An exact printout of all the entries is required.

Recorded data
= = = = = = =
Lemma append_assoc (a b c : string) : (a ++ b) ++ c = a ++ (b ++ c).
Proof. induction a as [|x a IH]; simpl; [reflexivity | now rewrite IH]. Qed.

Lemma length_append (a b : string) :
  String.length (a ++ b) = String.length a + String.length b.
Proof. induction a as [|x a IH]; simpl; [reflexivity | now rewrite IH]. Qed.

Lemma length_take (n : nat) (s : string) : String.length (take n s) <= n.
Proof.
  revert s; induction n as [|n IH]; intros [|c s]; simpl; try lia.
  specialize (IH s); lia.
Qed.

(** A text that does not contain the separator is a single piece. *)
Lemma split_go_without_sep (sep : string) :
  forall s cur, contains sep s = false -> split_go sep 0 cur s = [cur ++ s].
Proof.
  induction s as [|c s IH]; intros cur H.
  - simpl. now rewrite append_empty_r.
  - cbn [contains] in H. apply orb_false_iff in H as [H1 H2].
    cbn [split_go]. rewrite H1, (IH _ H2), append_assoc. reflexivity.
Qed.

Lemma split_without_sep (sep s : string) :
  contains sep s = false -> split sep s = [s].
Proof. intros H. unfold split. now rewrite split_go_without_sep. Qed.

Lemma lacks_append (c : ascii) (a b : string) :
  lacks c (a ++ b) = lacks c a && lacks c b.
Proof.
  induction a as [|x a IH]; simpl; [reflexivity|].
  rewrite IH. now rewrite andb_assoc.
Qed.

Lemma before_append (c : ascii) (a b : string) :
  lacks c a = true -> before c (a ++ String c b) = a.
Proof.
  induction a as [|x a IH]; simpl; intros H.
  - now rewrite Ascii.eqb_refl.
  - apply andb_true_iff in H as [H1 H2].
    apply negb_true_iff in H1. rewrite H1. now rewrite IH.
Qed.

Lemma after_append (c : ascii) (a b : string) :
  lacks c a = true -> after c (a ++ String c b) = b.
Proof.
  induction a as [|x a IH]; simpl; intros H.
  - now rewrite Ascii.eqb_refl.
  - apply andb_true_iff in H as [H1 H2].
    apply negb_true_iff in H1. rewrite H1. now apply IH.
Qed.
= = = = = = =
Written response:
Lemma append_assoc (a b c : string) : (a ++ b) ++ c = a ++ (b ++ c).
Proof. induction a as [|x a IH]; simpl; [reflexivity | now rewrite IH]. Qed.

Lemma length_append (a b : string) :
  String.length (a ++ b) = String.length a + String.length b.
Proof. induction a as [|x a IH]; simpl; [reflexivity | now rewrite IH]. Qed.

Lemma length_take (n : nat) (s : string) : String.length (take n s) <= n.
Proof.
  revert s; induction n as [|n IH]; intros [|c s]; simpl; try lia.
  specialize (IH s); lia.
Qed.

(** A text that does not contain the separator is a single piece. *)
Lemma split_go_without_sep (sep : string) :
  forall s cur, contains sep s = false -> split_go sep 0 cur s = [cur ++ s].
Proof.
  induction s as [|c s IH]; intros cur H.
  - simpl. now rewrite append_empty_r.
  - cbn [contains] in H. apply orb_false_iff in H as [H1 H2].
    cbn [split_go]. rewrite H1, (IH _ H2), append_assoc. reflexivity.
Qed.

Lemma split_without_sep (sep s : string) :
  contains sep s = false -> split sep s = [s].
Proof. intros H. unfold split. now rewrite split_go_without_sep. Qed.

Lemma lacks_append (c : ascii) (a b : string) :
  lacks c (a ++ b) = lacks c a && lacks c b.
Proof.
  induction a as [|x a IH]; simpl; [reflexivity|].
  rewrite IH. now rewrite andb_assoc.
Qed.

Lemma before_append (c : ascii) (a b : string) :
  lacks c a = true -> before c (a ++ String c b) = a.
Proof.
  induction a as [|x a IH]; simpl; intros H.
  - now rewrite Ascii.eqb_refl.
  - apply andb_true_iff in H as [H1 H2].
    apply negb_true_iff in H1. rewrite H1. now rewrite IH.
Qed.

Lemma after_append (c : ascii) (a b : string) :
  lacks c a = true -> after c (a ++ String c b) = b.
Proof.
  induction a as [|x a IH]; simpl; intros H.
  - now rewrite Ascii.eqb_refl.
  - apply andb_true_iff in H as [H1 H2].
    apply negb_true_iff in H1. rewrite H1. now apply IH.
Qed.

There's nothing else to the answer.